Il primo asse delle politiche per la crescita si collega all’idea di rafforzare gli elementi territoriali che creano un collante e un elemento di attrazione per le attività produttive ad alto valore aggiunto. Esso richiama, a sua volta, diverse condizioni.
1. I fattori produttivi. Spesso si ripete che il fattore produttivo principale per mettere i paesi sviluppati al riparo dalla concorrenza dei paesi emergenti sia l’investimento in conoscenza. Tuttavia, di fronte alle caratteristiche della globalizzazione attuale investire in questo fattore può non bastare.
La scienza è altamente trasferibile e produce spillover che vanno al di là dei confini regionali e nazionali. La globalizzazione recente è legata alla possibilità di muovere non solo i beni, ma anche le idee attraverso le reti di informazione.

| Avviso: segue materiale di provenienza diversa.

(* ===== verification/SerializeProps.v ===== *)
(** * Round trips and soundness of the record codecs

    For each record of src/serialize.cpp: the values that survive encoding and
    decoding ([.._ok], every field within its type and what the decoder checks),
    that they do and in how many bytes, and that a decoder fed with arbitrary
    bytes answers such a value or an error. *)

From S2P Require Import Prelude Ids Traffic Decision Policy Bytes Codec Ledger Coordinator CoordAudit.
From S2P Require Import CodecProps PolicyCodec Format Serialize.

(** ** Sentinels *)

#[export] Instance TrafficClass_sentinel : Sentinel TrafficClass.Count. Proof. solve_sentinel. Qed.
#[export] Instance ServingStage_sentinel : Sentinel ServingStage.Count. Proof. solve_sentinel. Qed.
#[export] Instance FlowDirection_sentinel : Sentinel FlowDirection.Count. Proof. solve_sentinel. Qed.
#[export] Instance PriorityClass_sentinel : Sentinel PriorityClass.Count. Proof. solve_sentinel. Qed.
#[export] Instance PacingClass_sentinel : Sentinel PacingClass.Count. Proof. solve_sentinel. Qed.
#[export] Instance IntegrityClass_sentinel : Sentinel IntegrityClass.Count. Proof. solve_sentinel. Qed.
#[export] Instance IsolationDomain_sentinel : Sentinel IsolationDomain.Count. Proof. solve_sentinel. Qed.
#[export] Instance PriorityHint_sentinel : Sentinel PriorityHint.Count. Proof. solve_sentinel. Qed.
#[export] Instance SubjectKind_sentinel : Sentinel SubjectKind.Count. Proof. solve_sentinel. Qed.
#[export] Instance DecisionOutcome_sentinel : Sentinel DecisionOutcome.Count. Proof. solve_sentinel. Qed.
#[export] Instance ReasonCode_sentinel : Sentinel ReasonCode.Count. Proof. solve_sentinel. Qed.
#[export] Instance ExplanationRule_sentinel : Sentinel ExplanationRule.Count. Proof. solve_sentinel. Qed.
#[export] Instance EvidenceState_sentinel : Sentinel EvidenceState.Count. Proof. solve_sentinel. Qed.
#[export] Instance EvidenceProvenance_sentinel : Sentinel EvidenceProvenance.Count. Proof. solve_sentinel. Qed.
#[export] Instance RequestLifecycle_sentinel : Sentinel RequestLifecycle.Count. Proof. solve_sentinel. Qed.
#[export] Instance AttemptLifecycle_sentinel : Sentinel AttemptLifecycle.Count. Proof. solve_sentinel. Qed.
#[export] Instance Disposition_sentinel : Sentinel Disposition.Count. Proof. solve_sentinel. Qed.
#[export] Instance TransferState_sentinel : Sentinel TransferState.Count. Proof. solve_sentinel. Qed.

(** ** Fields of this file *)

Definition generation_ok (o : option Z) : Prop := ∀ g, o = Some g → is_u64 g ∧ g ≠ 0.

Section fields.
#[local] Opaque le_bytes.

Lemma reads_read_id x : id_ok x → reads read_id (id_bytes x) x.
Proof.
  intros [Hh Hlo] limit pre rest Hl. unfold read_id, id_bytes in *. rewrite <- !app_assoc in *.
  rewrite reads_u64 by done. rewrite reads_u64 by (done || by rewrite <- app_assoc).
  rewrite reading_ok, <- app_assoc. by destruct x.
Qed.

Lemma carries_write_id x : id_ok x → carries (write_id x) read_id x 16.
Proof.
  intros. apply (carries_intro _ _ (id_bytes x)); [apply writes_id|by apply reads_read_id|apply id_bytes_bytes|].
  unfold len, id_bytes. by rewrite length_app, !length_le_bytes.
Qed.

(** A flag, then a field when the flag is set. *)
Lemma reads_flag {A} (b : bool) (y : A) (m : Reader.t → A * Reader.t) l x :
  (if b then reads m l x else l = [] ∧ x = y) →
  reads (fun r => let '(present, r) := Reader.boolean r in
    if negb (Reader.ok r) then (y, r) else if negb present then (y, r) else m r) (bool_bytes b ++ l) x.
Proof.
  intros H. eapply (reads_bind Reader.boolean); [apply reads_boolean|]. apply reads_check.
  destruct b; [done|]. destruct H as [-> ->]. apply reads_ret.
Qed.

Lemma carries_flag {A} (b : bool) (y : A) f (m : Reader.t → A * Reader.t) x n :
  0 ≤ n → (b = true → carries f m x n) → (b = false → x = y) →
  carries (Writer.boolean b ⨾ (if b then f else fun w => w))
    (fun r => let '(present, r) := Reader.boolean r in
      if negb (Reader.ok r) then (y, r) else if negb present then (y, r) else m r) x (1 + n).
Proof.
  intros Hn Ht Hf. destruct b.
  - destruct (Ht eq_refl) as (l&W&R&Hb&L). apply (carries_intro _ _ (bool_bytes true ++ l)).
    + exact (writes_seq _ f _ _ (writes_boolean true) W).
    + by apply reads_flag.
    + apply Forall_app. split; [by apply Forall_singleton|done].
    + rewrite len_app. change (len (bool_bytes true)) with 1. lia.
  - apply (carries_intro _ _ (bool_bytes false ++ [])).
    + exact (writes_seq _ _ _ _ (writes_boolean false) writes_nil).
    + apply (reads_flag false); auto.
    + by apply Forall_singleton.
    + change (len (bool_bytes false ++ [])) with 1. lia.
Qed.

Lemma carries_optional_id x : id_ok x → carries (write_optional_id x) read_optional_id x 17.
Proof.
  intros. apply (carries_flag (negb (is_nil x)) nil_id (write_id x) read_id x 16); [done|..].
  - intros _. by apply carries_write_id.
  - intros E%negb_false_iff. by apply is_nil_spec in E.
Qed.

Lemma carries_instant v : is_i64 v → carries (write_instant v) read_instant v 9.
Proof.
  intros Hv. apply (carries_flag (Instant_is_set v) kUnset (Writer.i64 v) _ v 8); [done|..].
  - intros _. eapply (carries_last _ Reader.i64 (fun n r => (Instant_at n, r))); [by apply carries_i64|].
    apply reads_ret.
  - unfold Instant_is_set. intros E%negb_false_iff. by apply bool_decide_eq_true in E.
Qed.

Lemma carries_optional_generation o :
  generation_ok o → carries (write_optional_generation o) read_optional_generation o 9.
Proof.
  intros Ho. set (b := has_value o).
  pose proof (carries_flag b None (Writer.u64 (default 0 o)) (fun r => let '(value, r) := Reader.u64 r in
    if negb (Reader.ok r) || (value ≟ 0) then (None, Reader.fail StatusCode.MalformedInput r)
    else (Some value, r)) o 8 ltac:(done)) as H.
  destruct o as [g|]; [|by apply H].
  destruct (Ho g eq_refl) as [Hg Hne]. destruct g as [|p|p]; [done| |by destruct Hg]. apply H; [intros _|done].
  eapply (carries_last _ Reader.u64 (fun value r =>
    if negb (Reader.ok r) || (value ≟ 0) then (None, Reader.fail StatusCode.MalformedInput r)
    else (Some value, r))); [by apply carries_u64|]. cbn beta.
  intros limit pre rest _. rewrite reading_ok, app_nil_r. done.
Qed.

End fields.

Lemma carries_write_generation g : is_u64 g → carries (write_generation g) read_generation g 8.
Proof. apply carries_u64. Qed.

Lemma status_code_range c : 0 ≤ StatusCode.value c ≤ 29.
Proof. by destruct c. Qed.

Lemma status_of_code_value c : status_of_code (StatusCode.value c) = c.
Proof. by destruct c. Qed.

Lemma carries_refusal c : carries (write_status_code c) read_refusal c 2.
Proof.
  pose proof (status_code_range c). unfold write_status_code.
  eapply (carries_last _ Reader.u16 (fun refusal r => (status_of_code refusal,
    if refusal >? StatusCode.value StatusCode.Refused then Reader.fail StatusCode.MalformedInput r else r)));
    [apply carries_u16; lia|]. cbn beta.
  intros limit pre rest _. rewrite status_of_code_value, app_nil_r.
  rewrite Z.gtb_ltb. change (StatusCode.value StatusCode.Refused) with 29.
  destruct (Z.ltb_spec 29 (StatusCode.value c)); [lia|done].
Qed.

Lemma yields_read_id : yields read_id id_ok.
Proof.
  unfold read_id. eapply yields_bind; [apply yields_u64|]. intros h.
  eapply yields_bind; [apply yields_u64|]. intros l. apply (yields_check (fun r => (MkId h l, r)) (fun _ => nil_id)).
  apply yields_ret. by intros Hl Hh.
Qed.

Lemma yields_flag {A} (y : A) (m : Reader.t → A * Reader.t) (P : A → Prop) :
  P y → yields m P →
  yields (fun r => let '(present, r) := Reader.boolean r in
    if negb (Reader.ok r) then (y, r) else if negb present then (y, r) else m r) P.
Proof.
  intros Hy Hm. eapply (yields_bind Reader.boolean (fun present r =>
    if negb (Reader.ok r) then (y, r) else if negb present then (y, r) else m r)); [apply yields_boolean|].
  intros b. apply (yields_check _ (fun _ => y)). destruct b; simpl; [|by apply yields_ret].
  by eapply yields_weaken; [exact Hm|].
Qed.

Lemma yields_optional_id : yields read_optional_id id_ok.
Proof. by apply yields_flag; [|apply yields_read_id]. Qed.

Lemma yields_instant : yields read_instant is_i64.
Proof.
  apply yields_flag; [done|]. eapply yields_bind; [apply yields_i64|]. intros v. by apply yields_ret.
Qed.

Lemma yields_optional_generation : yields read_optional_generation generation_ok.
Proof.
  apply yields_flag; [done|]. intros r Hr. destruct (yields_u64 r Hr) as [M1 P1].
  destruct (Reader.u64 r) as [v r1]. simpl in *.
  destruct (negb (Reader.ok r1) || (v ≟ 0)) eqn:E; simpl.
  - split; [by eapply moves_trans, moves_fail, M1|]. intros H. by rewrite ok_fail in H.
  - apply orb_false_iff in E as [E1%negb_false_iff E2%bool_decide_eq_false].
    split; [done|]. intros _ g [= <-]. auto.
Qed.

Lemma yields_read_generation : yields read_generation is_u64.
Proof. apply yields_u64. Qed.

Lemma yields_refusal : yields read_refusal (fun _ => True).
Proof.
  intros r Hr. unfold read_refusal. destruct (yields_u16 r Hr) as [M1 P1].
  destruct (Reader.u16 r) as [v r1]. simpl in *. split; [|done]. case_match; [|done].
  by eapply moves_trans, moves_fail, M1.
Qed.

#[export] Hint Resolve carries_write_id carries_optional_id carries_instant carries_optional_generation
  carries_write_generation carries_refusal : wire.
#[export] Hint Resolve yields_read_id yields_optional_id yields_instant yields_optional_generation
  yields_read_generation yields_refusal : wire.

(** Ends a round trip: the checks of the decoder pass and the record read is the
    record written. *)
Ltac carry_done := by repeat apply reads_check_then; apply reads_answer.

(** The same when the last check is a validity test that [H] says passes. *)
Ltac carry_valid H :=
  lazymatch goal with
  | |- context [if negb ?b then _ else _] => replace b with true by (symmetry; exact H)
  end; carry_done.

(** Ends a soundness proof: each check that refuses answers an error. *)
Ltac decode_done :=
  repeat (apply decodes_if; intros ?); try (by apply decodes_failure); apply decodes_success; intros.

(** The same, and turns the checks that passed into propositions. *)
Ltac decode_checked :=
  decode_done;
  repeat match goal with
  | H : negb _ = false |- _ => apply negb_false_iff in H
  | H : bool_decide _ = true |- _ => apply bool_decide_eq_true in H
  | H : bool_decide _ = false |- _ => apply bool_decide_eq_false in H
  | H : (_ >? _) = false |- _ => rewrite Z.gtb_ltb in H; apply Z.ltb_ge in H
  | H : (_ <=? _) = false |- _ => apply Z.leb_gt in H
  | H : _ || _ = false |- _ => apply orb_false_iff in H as [? ?]
  end.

Resta invece la difficoltà (crescente) di muovere le persone. Per questo motivo è necessario intervenire per favorire lo sviluppo di conoscenza incorporata nel fattore umano e che abbisogna, per essere applicata, di strette relazioni personali, e in particolare di lavoro ad elevata qualificazione (high skilled labor) che offre i vantaggi della bassa mobilità e alte ricadute.
Se le persone sono relativamente meno mobili e le imprese trovano nel fattore umano (sia interno, sia di contesto) la fonte del proprio vantaggio competitivo, allora le persone possono diventare un forte collante che lega le attività produttive ai territori.
2. I fattori di attrazione. Lo sviluppo di lavoro ad alta qualificazione può essere promosso, ma deve essere sostenuto da un miglioramento dell’attrattività di una economia (e una società locale per lavoratori di quel tipo).
Migliorare l’attrattività è necessario sia per attirare nuovi lavoratori qualificati, sia per ritenere i lavoratori ad alta qualificazione prodotti internamente. Due sono le condizioni richiamate per aumentare l’attrattività di un territorio.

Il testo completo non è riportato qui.